(* ===== verification/RateLimit.v ===== *)
(** * RateLimit: the login limiter

    Models the [Limiter] of [src/internal/auth/ratelimit.go]: attempts per key
    and window, the least-recently-used order that bounds the table, and the
    refund of attempts. Times are nanoseconds. *)
From S2P Require Import Prelude.

Module RateLimit.

Record loginAttempt := mkAttempt { count : Z; start : Z }.

(** [order] lists the keys of the linked list, front first; [entries] are the
    keys that have an element in it. *)
Record Limiter := mkLimiter {
  attempt : gmap string loginAttempt;
  order : list string;
  entries : gset string;
  lastGC : Z;
  limit : Z;
  window : Z
}.

Definition maxKeys : nat := Z.to_nat 10000.
Definition defaultLimit : Z := 5.
Definition defaultWindow : Z := 15 * Minute.

Definition NewLimiterWithPolicy (now lim win : Z) : Limiter :=
  mkLimiter ∅ [] ∅ now (if lim <=? 0 then defaultLimit else lim) (if win <=? 0 then defaultWindow else win).
Definition NewLimiter (now : Z) : Limiter := NewLimiterWithPolicy now defaultLimit defaultWindow.

Definition set_attempt (l : Limiter) (m : gmap string loginAttempt) : Limiter :=
  mkLimiter m (order l) (entries l) (lastGC l) (limit l) (window l).

(** [removeLocked]. *)
Definition removeLocked (key : string) (l : Limiter) : Limiter :=
  mkLimiter (delete key (attempt l)) (if decide (key ∈ entries l) then filter (λ k, k ≠ key) (order l) else order l)
    (entries l ∖ {[key]}) (lastGC l) (limit l) (window l).

Definition pushFront (key : string) (l : Limiter) : Limiter :=
  mkLimiter (attempt l) (key :: order l) ({[key]} ∪ entries l) (lastGC l) (limit l) (window l).
Definition moveToFront (key : string) (l : Limiter) : Limiter :=
  mkLimiter (attempt l) (key :: filter (λ k, k ≠ key) (order l)) (entries l) (lastGC l) (limit l) (window l).

(** The periodic removal of expired windows. *)
Definition stale (now : Z) (l : Limiter) : list string :=
  (filter (λ '(_, a), window l ≤ now - start a) (map_to_list (attempt l))).*1.
Definition collect (now : Z) (l : Limiter) : Limiter :=
  if Minute <=? now - lastGC l then
    let l' := foldl (λ l k, removeLocked k l) l (stale now l) in
    mkLimiter (attempt l') (order l') (entries l') now (limit l') (window l')
  else l.

(** Opens a new window for the key, evicting the least recently used key from a
    full table. *)
Definition open_window (now : Z) (key : string) (l : Limiter) : Limiter :=
  let l := if decide (maxKeys ≤ size (attempt l))%nat
           then match last (order l) with Some k => removeLocked k l | None => l end else l in
  pushFront key (set_attempt l (<[key := mkAttempt 1 now]> (attempt l))).

Definition Allow (now : Z) (key : string) (l : Limiter) : bool * Limiter :=
  let l := collect now l in
  match attempt l !! key with
  | None => (true, open_window now key l)
  | Some a =>
      if window l <=? now - start a then (true, open_window now key (removeLocked key l)) else
      let l := moveToFront key l in
      if limit l <=? count a then (false, l)
      else (true, set_attempt l (<[key := mkAttempt (count a + 1) (start a)]> (attempt l)))
  end.

Definition Reset (key : string) (l : Limiter) : Limiter := removeLocked key l.

Definition Release (key : string) (l : Limiter) : Limiter :=
  match attempt l !! key with
  | None => l
  | Some a =>
      if count a <=? 1 then removeLocked key l
      else moveToFront key (set_attempt l (<[key := mkAttempt (count a - 1) (start a)]> (attempt l)))
  end.

(** ** Sequences of calls *)

Inductive Op : Type := OAllow (key : string) | OReset (key : string) | ORelease (key : string).
#[export] Instance Op_eq_dec : EqDecision Op.
Proof. solve_decision. Defined.

Definition exec (x : Z * Op) (l : Limiter) : bool * Limiter :=
  match x.2 with
  | OAllow key => Allow x.1 key l
  | OReset key => (false, Reset key l)
  | ORelease key => (false, Release key l)
  end.

(** ** The table and the list agree *)

Record limiter_inv (l : Limiter) : Prop := {
  li_nodup : NoDup (order l);
  li_order : ∀ k, k ∈ order l ↔ attempt l !! k ≠ None;
  li_entries : ∀ k, k ∈ entries l ↔ attempt l !! k ≠ None;
  li_size : (size (attempt l) ≤ maxKeys)%nat;
  li_limit : 0 < limit l
}.

Lemma remove_inv key l : limiter_inv l → limiter_inv (removeLocked key l).
Proof.
  intros [N O E S L]. split; cbn.
  - case_decide; [by apply NoDup_filter|done].
  - intros k. rewrite lookup_delete. case_decide as Hk.
    + rewrite list_elem_of_filter, O. case_decide; naive_solver.
    + rewrite O. case_decide as Hd; [|done]. subst. rewrite E in Hk. naive_solver.
  - intros k. rewrite elem_of_difference, E, lookup_delete. case_decide; set_solver.
  - etrans; [|exact S]. apply map_subseteq_size, delete_subseteq.
  - done.
Qed.

Lemma removes_inv ks : ∀ l, limiter_inv l → limiter_inv (foldl (λ l k, removeLocked k l) l ks) ∧
  (∀ k, k ∉ ks → attempt (foldl (λ l k, removeLocked k l) l ks) !! k = attempt l !! k) ∧
  window (foldl (λ l k, removeLocked k l) l ks) = window l ∧ limit (foldl (λ l k, removeLocked k l) l ks) = limit l.
Proof.
  induction ks as [|k ks IH]; intros l I; cbn [foldl]; [done|].
  destruct (IH _ (remove_inv k l I)) as (I' & H & W & L). split_and!; try done.
  intros k' Hk'. rewrite H by set_solver. cbn. apply lookup_delete_ne. set_solver.
Qed.

Lemma collect_inv now l :
  limiter_inv l → limiter_inv (collect now l) ∧ window (collect now l) = window l ∧ limit (collect now l) = limit l ∧
  ∀ k a, attempt l !! k = Some a → now - start a < window l → attempt (collect now l) !! k = Some a.
Proof.
  intros I. unfold collect. case_if; [|done].
  destruct (removes_inv (stale now l) l I) as (I' & H & W & L). split_and!; try done.
  - destruct I' as [N O E S Lm]. by split.
  - intros k a Ha Hlt. cbn. rewrite H; [done|]. intros ([k' a'] & -> & [Hs Hin%elem_of_map_to_list]%list_elem_of_filter)%list_elem_of_fmap.
    cbn in *. simplify_eq. lia.
Qed.

Lemma open_inv now key l :
  limiter_inv l → attempt l !! key = None → limiter_inv (open_window now key l).
Proof.
  intros I Hn. unfold open_window.
  set (l1 := if decide _ then _ else l).
  assert (limiter_inv l1 ∧ attempt l1 !! key = None ∧ (S (size (attempt l1)) ≤ maxKeys)%nat) as (I1 & Hn1 & Hs).
  { unfold l1. case_decide as Hd; [|split_and!; [done|done|lia]].
    destruct (last (order l)) as [k|] eqn:Hk.
    - split_and!; [by apply remove_inv|cbn; rewrite lookup_delete; by case_decide|]. cbn.
      assert (is_Some (attempt l !! k)) as Hsome.
      { apply not_eq_None_Some, (li_order l I). apply last_Some in Hk as [l' ->]. set_solver. }
      rewrite map_size_delete_Some by done. pose proof (li_size l I). unfold maxKeys in *. lia.
    - exfalso. apply last_None in Hk. unfold maxKeys in Hd.
      assert (attempt l = ∅) as He.
      { apply map_empty. intros k. destruct (attempt l !! k) eqn:E; [|done]. exfalso.
        assert (k ∈ order l) as Hin by (apply (li_order l I); congruence). rewrite Hk in Hin. set_solver. }
      rewrite He, map_size_empty in Hd. lia. }
  destruct I1 as [N O E S L]. split; cbn.
  - apply NoDup_cons. split; [|done]. rewrite O. intros H. by apply H.
  - intros k. rewrite elem_of_cons, O, lookup_insert. case_decide; naive_solver.
  - intros k. rewrite elem_of_union, E, lookup_insert. case_decide; set_solver.
  - rewrite map_size_insert_None by done. done.
  - done.
Qed.

Lemma update_inv l key a b :
  limiter_inv l → attempt l !! key = Some a →
  limiter_inv (moveToFront key (set_attempt l (<[key := b]> (attempt l)))) ∧ limiter_inv (moveToFront key l).
Proof.
  intros [N O E S L] Ha.
  assert (key ∈ order l) as Hin by (apply O; congruence).
  assert (NoDup (key :: filter (λ k, k ≠ key) (order l))) as Hnd.
  { apply NoDup_cons. split; [|by apply NoDup_filter]. by intros [? _]%list_elem_of_filter. }
  assert (∀ k, k ∈ key :: filter (λ k, k ≠ key) (order l) ↔ k ∈ order l) as Ho.
  { intros k. rewrite elem_of_cons, list_elem_of_filter. destruct (decide (k = key)); naive_solver. }
  split; split; cbn; try done; try (intros k; rewrite ?Ho, ?O, ?E, ?lookup_insert; try case_decide; naive_solver).
  by rewrite map_size_insert_Some by eauto.
Qed.

Lemma Allow_inv now key l : limiter_inv l → limiter_inv (Allow now key l).2.
Proof.
  intros I. unfold Allow. destruct (collect_inv now l I) as (I' & _). set (l1 := collect now l) in *.
  destruct (attempt l1 !! key) as [a|] eqn:Ha; [|by apply open_inv].
  case_if; [apply open_inv; [by apply remove_inv|cbn; apply lookup_delete_eq]|].
  case_if; [by eapply (update_inv l1 key a a)|].
  by destruct (update_inv l1 key a (mkAttempt (count a + 1) (start a)) I' Ha).
Qed.

Lemma exec_inv x l : limiter_inv l → limiter_inv (exec x l).2.
Proof.
  intros I. destruct x as [t [k|k|k]]; cbn; [by apply Allow_inv|by apply remove_inv|].
  unfold Release. destruct (attempt l !! k) as [a|] eqn:Ha; [|done]. case_if; [by apply remove_inv|].
  by eapply (update_inv l k a).
Qed.

Lemma new_inv now lim win : limiter_inv (NewLimiterWithPolicy now lim win).
Proof.
  split; cbn; try (intros k; rewrite lookup_empty); try set_solver.
  - constructor.
  - rewrite map_size_empty. apply Nat.le_0_l.
  - unfold defaultLimit. destruct (Z.leb_spec lim 0); lia.
Qed.

(** The limiter's memory is bounded and consistent after every sequence of
    calls at any times: at most ten thousand keys, and the recency list holds
    each tracked key exactly once and nothing else, so the eviction of a full
    table always finds its victim. *)
Theorem limiter_table_bounded now lim win ops :
  limiter_inv (foldl (λ l x, (exec x l).2) (NewLimiterWithPolicy now lim win) ops).
Proof.
  generalize (new_inv now lim win). generalize (NewLimiterWithPolicy now lim win).
  induction ops as [|x ops IH]; intros l I; [done|]. cbn [foldl]. by apply IH, exec_inv.
Qed.

(** ** The limit *)

(** The calls neither reset nor refund the key, fall into its window, and never
    evict it. *)
Fixpoint window_run (key : string) (s : Z) (ops : list (Z * Op)) (l : Limiter) : Prop :=
  match ops with
  | [] => True
  | (t, o) :: rest =>
      t < s + window l ∧ o ≠ OReset key ∧ o ≠ ORelease key ∧
      attempt (exec (t, o) l).2 !! key ≠ None ∧ window_run key s rest (exec (t, o) l).2
  end.

(** How many attempts of the key a sequence admits. *)
Fixpoint admitted (key : string) (ops : list (Z * Op)) (l : Limiter) : Z :=
  match ops with
  | [] => 0
  | (t, o) :: rest =>
      let '(ok, l') := exec (t, o) l in
      (if bool_decide (o = OAllow key) && ok then 1 else 0) + admitted key rest l'
  end.

Lemma remove_other k key l : k ≠ key → attempt (removeLocked k l) !! key = attempt l !! key.
Proof. intros H. cbn. by apply lookup_delete_ne. Qed.

Lemma open_other now k key l :
  k ≠ key → attempt (open_window now k l) !! key = None ∨ attempt (open_window now k l) !! key = attempt l !! key.
Proof.
  intros H. unfold open_window. cbn. rewrite lookup_insert_ne by done. case_decide; [|by right].
  destruct (last (order l)) as [v|]; [|by right]. cbn. rewrite lookup_delete. case_decide; auto.
Qed.

Lemma open_policy now k l : window (open_window now k l) = window l ∧ limit (open_window now k l) = limit l.
Proof. unfold open_window. cbn. case_decide; [|done]. by destruct (last (order l)). Qed.

Lemma exec_window key s t o l a :
  limiter_inv l → attempt l !! key = Some a → start a = s → t < s + window l → o ≠ OReset key → o ≠ ORelease key →
  attempt (exec (t, o) l).2 !! key ≠ None →
  window (exec (t, o) l).2 = window l ∧ limit (exec (t, o) l).2 = limit l ∧ ∃ a',
  attempt (exec (t, o) l).2 !! key = Some a' ∧ start a' = s ∧
  count a' = count a + (if bool_decide (o = OAllow key) && (exec (t, o) l).1 then 1 else 0) ∧
  (count a ≤ limit l → count a' ≤ limit l).
Proof.
  intros I Ha Hs Ht Hr1 Hr2 Htr. destruct o as [k|k|k]; cbn [exec snd fst] in *.
  - destruct (collect_inv t l I) as (I' & W & L & Hkeep). unfold Allow in *.
    specialize (Hkeep key a Ha ltac:(lia)). set (l1 := collect t l) in *.
    destruct (decide (k = key)) as [->|Hne].
    + rewrite Hkeep in *. rewrite (proj2 (Z.leb_gt (window l1) (t - start a))) in * by lia.
      rewrite bool_decide_true by done. cbn [moveToFront limit] in *. case_if; cbn.
      * split_and!; [done..|]. exists a. split_and!; [done|done|lia|done].
      * apply Z.leb_gt in Heqb. split_and!; [done..|]. eexists. rewrite lookup_insert_eq. split_and!; [done|done|cbn; lia|cbn; lia].
    + rewrite bool_decide_false by congruence. cbn [andb].
      destruct (attempt l1 !! k) as [b|].
      * case_if.
        -- destruct (open_policy t k (removeLocked k l1)) as [W2 L2]. cbn [fst snd removeLocked window limit] in *. split_and!; [congruence..|].
           destruct (open_other t k key (removeLocked k l1) Hne) as [E|E]; [congruence|]. cbn [removeLocked attempt] in E.
           rewrite lookup_delete_ne, Hkeep in E by done. exists a. split_and!; [done|done|lia|done].
        -- case_if; cbn; (split_and!; [done..|]); exists a; rewrite ?lookup_insert_ne by done; split_and!; done || lia.
      * destruct (open_policy t k l1) as [W2 L2]. cbn [fst snd] in *. split_and!; [congruence..|].
        destruct (open_other t k key l1 Hne) as [E|E]; [congruence|]. rewrite Hkeep in E.
        exists a. split_and!; [done|done|lia|done].
  - rewrite bool_decide_false by done. cbn. split_and!; [done..|]. exists a.
    rewrite lookup_delete_ne by congruence. split_and!; [done|done|lia|done].
  - rewrite bool_decide_false by done. unfold Release in *.
    assert (k ≠ key) as Hne by congruence. cbn [andb].
    destruct (attempt l !! k) as [b|]; [|split_and!; [done..|]; exists a; split_and!; [done|done|lia|done]].
    case_if; cbn; (split_and!; [done..|]); exists a; rewrite ?lookup_delete_ne, ?lookup_insert_ne by done;
      split_and!; done || lia.
Qed.

(** The limiter enforces its limit. Once a key has an open window, the
    attempts it is granted until the window ends, together with those already
    counted, never exceed the limit, however calls for other keys interleave,
    as long as its bucket is not reset, refunded or evicted. *)
Theorem limiter_enforces_limit key l a ops :
  limiter_inv l → attempt l !! key = Some a → count a ≤ limit l → window_run key (start a) ops l →
  count a + admitted key ops l ≤ limit l.
Proof.
  intros I Ha Hc Hw. remember (start a) as s eqn:Hs. symmetry in Hs.
  revert l a I Ha Hc Hs Hw. induction ops as [|[t o] ops IH]; intros l a I Ha Hc Hs Hw; cbn [admitted]; [lia|].
  cbn [window_run] in Hw. destruct Hw as (Ht & Hr1 & Hr2 & Htr & Hw).
  destruct (exec_window key s t o l a I Ha Hs Ht Hr1 Hr2 Htr) as (W & L & a' & Ha' & Hs' & Hcount & Hlim).
  pose proof (exec_inv (t, o) l I) as I'. destruct (exec (t, o) l) as [ok l'] eqn:E. cbn in *.
  specialize (IH l' a' I' Ha' ltac:(rewrite L; auto) Hs' Hw). rewrite L in IH. lia.
Qed.

Definition lim0 : Limiter := (Allow 100 "ip" (NewLimiterWithPolicy 0 2 1000)).2.
Lemma lim0_inv : limiter_inv lim0.
Proof. exact (exec_inv (100, OAllow "ip") _ (new_inv 0 2 1000)). Qed.

Lemma limiter_enforces_limit_witness :
  1 + admitted "ip" [(200, OAllow "ip"); (300, OAllow "other"); (400, OAllow "ip")] lim0 ≤ 2.
Proof.
  apply (limiter_enforces_limit "ip" lim0 (mkAttempt 1 100)).
  - apply lim0_inv.
  - vm_compute. reflexivity.
  - vm_compute. congruence.
  - cbn [window_run]. repeat split; vm_compute; congruence.
Defined.

End RateLimit.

• **Work to complete**
Copy, exactly and only, the lines above that begin with the one containing "Lemma update_inv l" and finish with the one containing "assert (NoDup (key".

• **Written answer**
Lemma update_inv l key a b :
  limiter_inv l → attempt l !! key = Some a →
  limiter_inv (moveToFront key (set_attempt l (<[key := b]> (attempt l)))) ∧ limiter_inv (moveToFront key l).
Proof.
  intros [N O E S L] Ha.
  assert (key ∈ order l) as Hin by (apply O; congruence).
  assert (NoDup (key :: filter (λ k, k ≠ key) (order l))) as Hnd.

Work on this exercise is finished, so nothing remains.